Opening the door of the staffroom, he is greeted by an unusual hubbub. Teachers are thronged around the middle of the room, all talking at once in an uncharacteristically jubilant way. From the periphery the school secretary, Miss Noakes, turns to Howard. ‘He’s back!’ she says, beaming at him as though under the influence of some wonderful drug. The meaning of this is obscure to Howard, but it gives him a bad feeling. His own smile wilting like a neglected house plant, he squeezes through the knot of bodies to find at its heart, enthroned on the sofa, Finian Ó Dálaigh, the geography teacher.
‘Not too hard!’ he exclaims comically to the colleagues clapping his shoulder. ‘I’ve still got stitches!’ In his hand is a jar containing something roundish and grey and approximately the size of a golf ball, which someone behind him tells Howard is his gallstone.
‘Howard!’ Ó Dálaigh spots him; he steps forward, hastily re-affixing his smile. ‘What do you make of that, Howard?’ Ó Dálaigh wiggles the jar under his nose. ‘The doctor said it was the biggest one he’d ever seen.’
‘Really…’ Howard coos feebly.
‘Yes, and he said the gallstone was pretty big too!’ The company laughs indulgently, although this witticism is by now on its fourth or fifth outing.
‘Fantastic,’ says Howard through clenched teeth and a thickening glaze of unreality. ‘So… does this mean we’ll have you back at work soon? How long a convalescence are you looking at?’
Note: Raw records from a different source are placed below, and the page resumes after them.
Lemma decorated_decision_composes_witness :
  exists cls child,
    FlipTransformer Cooperator = Ok cls /\
    call_strategy cls 0 1 (empty_world 0)
    = (mret C ≫= flip_wrapper 0 1) (empty_world 0) /\
    FlipTransformer CooperatorChild = Ok child /\
    call_strategy child 0 1 (empty_world 0) = (Raise KeyError, empty_world 0).
Proof.
  eexists _, _. split; [reflexivity|]. split; [|split; [reflexivity|]].
  - exact (proj1 (decorated_decision_composes flip_wrapper (Some "Flipped")
                    Cooperator _ 0 1 (empty_world 0) eq_refl)
             (fun _ => mret C) eq_refl).
  - exact (proj2 (proj2 (proj2
             (decorated_decision_composes flip_wrapper (Some "Flipped")
                CooperatorChild _ 0 1 (empty_world 0) eq_refl))) eq_refl).
Defined.

(** X2: without a prefix ([None] or the empty string) [decorate] keeps the
    base's [__name__] and its [name], whatever value that is; on the new
    class only [strategy], [__module__] and [__doc__] resolve differently
    from the base, the last two to the transformers' module and [None]. *)
Theorem decorate_without_prefix
    (strategy_wrapper : Wrapper) (name_prefix : option string)
    (PlayerClass : PyClass) (name : Value) :
  name_prefix = None \/ name_prefix = Some "" ->
  class_getattr PlayerClass "name" = Some name ->
  exists cls,
    decorate strategy_wrapper name_prefix PlayerClass = Ok cls /\
    __name__ cls = __name__ PlayerClass /\
    class_getattr cls "__module__" = Some (VStr module_name) /\
    class_getattr cls "__doc__" = Some VNone /\
    (forall k, k <> "strategy" -> k <> "__module__" -> k <> "__doc__" ->
               class_getattr cls k = class_getattr PlayerClass k).
Proof.
  intros Hp Hn.
  assert (truthy name_prefix = false) as Ht by (by destruct Hp as [-> | ->]).
  eexists. split.
  { unfold decorate. rewrite Hn, Ht. reflexivity. }
  split; [reflexivity|].
  split; [by apply class_getattr_own|]. split; [by apply class_getattr_own|].
  intros k Hk Hm Hdoc.
  destruct (decide (k = "name")) as [-> | Hk'].
  - rewrite Hn. apply class_getattr_own, new_type_own, lookup_insert_eq.
  - apply class_getattr_inherited; [|done..].
    by rewrite lookup_insert_ne, lookup_singleton_ne.
Qed.

Lemma decorate_without_prefix_witness :
  exists cls,
    InitialTransformer (Some [D]) Cooperator = Ok cls /\
    __name__ cls = "Cooperator" /\
    class_getattr cls "__module__" = Some (VStr module_name) /\
    class_getattr cls "__doc__" = Some VNone /\
    (forall k, k <> "strategy" -> k <> "__module__" -> k <> "__doc__" ->
               class_getattr cls k = class_getattr Cooperator k).
Proof.
  apply (decorate_without_prefix
           (fun player opponent action =>
              initial_sequence player opponent action [D])
           None Cooperator (VStr "Cooperator"));
    [by left | reflexivity].
Defined.

(** X3: [decorate] returns a class exactly when the base has a [name]
    somewhere in its hierarchy and, if the prefix is non-empty, that name is
    a string; neither the wrapper nor the presence of a [strategy] matters.
    A missing [name] is an [AttributeError], a name that is not a string
    under a non-empty prefix a [TypeError]. *)
Theorem decorate_succeeds_iff
    (strategy_wrapper : Wrapper) (name_prefix : option string)
    (PlayerClass : PyClass) :
  ((exists cls, decorate strategy_wrapper name_prefix PlayerClass = Ok cls) <->
   (exists name, class_getattr PlayerClass "name" = Some name /\
                 (truthy name_prefix = true -> exists s, name = VStr s))) /\
  (forall e, decorate strategy_wrapper name_prefix PlayerClass = Raise e ->
     (e = AttributeError /\ class_getattr PlayerClass "name" = None) \/
     (e = TypeError /\ truthy name_prefix = true /\
      exists name, class_getattr PlayerClass "name" = Some name /\
                   forall s, name <> VStr s)).
Proof.
  unfold decorate.
  destruct (class_getattr PlayerClass "name") as [v|]; cycle 1.
  { split.
    - split; [by intros [? ?] | by intros (? & ? & ?)].
    - intros e [= <-]. by left. }
  destruct (truthy name_prefix) eqn:Ht.
  - assert ((exists s, v = VStr s) \/ (forall s, v <> VStr s)) as [[s ->]|Hv]
      by (destruct v; eauto).
    + split; [|done]. split; intros _; eauto.
    + destruct v as [s| | | |]; [by destruct (Hv s)|..].
      all: split; [split; [by intros [? ?]|] | intros e [= <-]; right; eauto 10].
      all: intros (name & [= <-] & H); by destruct (H eq_refl).
  - split; [|done]. split; intros _; [|by eauto].
    exists v. by split.
Qed.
‘Convalescence be damned,’ Ó Dálaigh declares, thumping his chest. ‘I was bored out my tree lying around there at home, watching the grass grow. Doctor says I’m fighting fit. Says he’s never seen anything like my powers of recovery. I’m going to convalesce right here, standing on my own two feet. Teaching geography!’ A raucous sally of approval from his colleagues. ‘Those little so-and-so’s won’t know what hit ’em!’ Ó Dálaigh, enjoying his moment, adds, to another cheer.
Howard pretends to join in, and when the noise dies down remarks, as if to himself, ‘So I suppose that Miss McIntyre won’t need to come back after all.’
But the name means nothing to the geography teacher; he shrugs, and then launches into a fresh account of his surgery for a new arrival. As for the others, few of them seem to hear him, and those who do merely blink at Howard distractedly, as if he’s mistaken them for his pupils, and started spouting on to them about some phantasmal figure from a textbook.